Identification And In Silico Functional Prediction Of Lineage-Specific Snps Distributed In Dosr-Related Proteins And Resuscitation-Promoting Factor Proteins Of Mycobacterium Tuberculosis

One-third of the world population is infected by Mycobacterium tuberculosis, which may persist in the latent or dormant state. Bacteria can shift to dormancy when encountering harsh conditions such as low oxygen, nutrient starvation, high acidity and host immune defenses. Genes related to the dormancy survival regulator (DosR) regulon are responsible for the inhibition of aerobic respiration and replication, which is required to enter dormancy. Conversely, resuscitation-promoting factor (rpf) proteins participate in reactivation from dormancy and the development of active tuberculosis (TB).

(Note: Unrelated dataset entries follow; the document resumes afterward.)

(** The [Status] field of a handler's response. *)
Definition status_of (h : Handler) : Resp h -> option commonpb_Status :=
  match h with
  | hHasCollection | hHasPartition => Status
  | hDescribeCollection | hGetStatistics | hGetCollectionStatistics
  | hShowCollections | hGetPartitionStatistics | hShowPartitions
  | hDescribeIndex | hGetIndexBuildProgress | hGetIndexState | hFlush =>
      Status
  | hInsert | hDelete => Mut_Status
  | hSearch => Srch_Status
  | hQuery => Qry_Status
  | _ => Some
  end.

(** The queue that a handler hands its task to. *)
Definition queue_of (h : Handler) : Queue :=
  match h with
  | hInsert | hDelete => dmQueue
  | hSearch | hQuery => dqQueue
  | _ => ddQueue
  end.

(** What the caller of a handler sees: the status of the response and the
    Go error, when the handler returned a non-nil response. *)
Definition reply {h : Handler}
    (out : Outcome (option (Resp h) * option error))
  : option (option commonpb_Status * option error) :=
  match out with
  | Returned (Some r, err) => Some (status_of h r, err)
  | _ => None
  end.

(** ** Reading a trace *)

Definition is_Enqueue (e : Event) : bool :=
  match e with
  | Ev c _ => match c with Enqueue _ _ => true | _ => false end
  end.

Definition is_WaitToFinish (e : Event) : bool :=
  match e with
  | Ev c _ => match c with WaitToFinish _ => true | _ => false end
  end.

(** The queue and the answer of an [Enqueue]. *)
Definition enqueue_answer (e : Event) : option (Queue * option error) :=
  match e with
  | Ev c x =>
      match c in Call X return X -> option (Queue * option error) with
      | Enqueue q _ => fun x => Some (q, x)
      | _ => fun _ => None
      end x
  end.

(** The answer of a [WaitToFinish]. *)
Definition wait_answer (e : Event) : option (option error) :=
  match e with
  | Ev c x =>
      match c in Call X return X -> option (option error) with
      | WaitToFinish _ => fun x => Some x
      | _ => fun _ => None
      end x
  end.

Many DosR regulon and rpf proteins are immunodominant T cell antigens that are highly expressed in latent TB infection. They could serve as TB vaccine candidates and be used for diagnostic development. We explored the genetic polymorphisms of 50 DosR-related genes and 5 rpf genes among 1,170 previously sequenced clinical M. tuberculosis genomes. Forty-three lineage- or sublineage-specific nonsynonymous single nucleotide polymorphisms (nsSNPs) were identified. Ten nsSNPs were specific to all Mtb isolates belonging to lineage 1 (L1). Two common sublineages, the Beijing family (L2.2) and EAI2 (L1.2.1), differed at as many as 26 lineage- or sublineage-specific SNPs. DosR regulon genes related to membrane proteins and the rpf family possessed mean dN/dS ratios greater than one, suggesting that they are under positive selection. Although the T cell epitope regions of DosR-related and rpf antigens were quite conserved, we found that the epitopes in L1 had higher rates of genetic polymorphisms than the other lineages. Some mutations in immunogenic epitopes of the antigens were specific to particular M. tuberculosis lineages. Therefore, the genetic diversity of the DosR regulon and rpf proteins might impact the adaptation of M. tuberculosis to the dormant state and the immunogenicity of latency antigens, which warrants further investigation.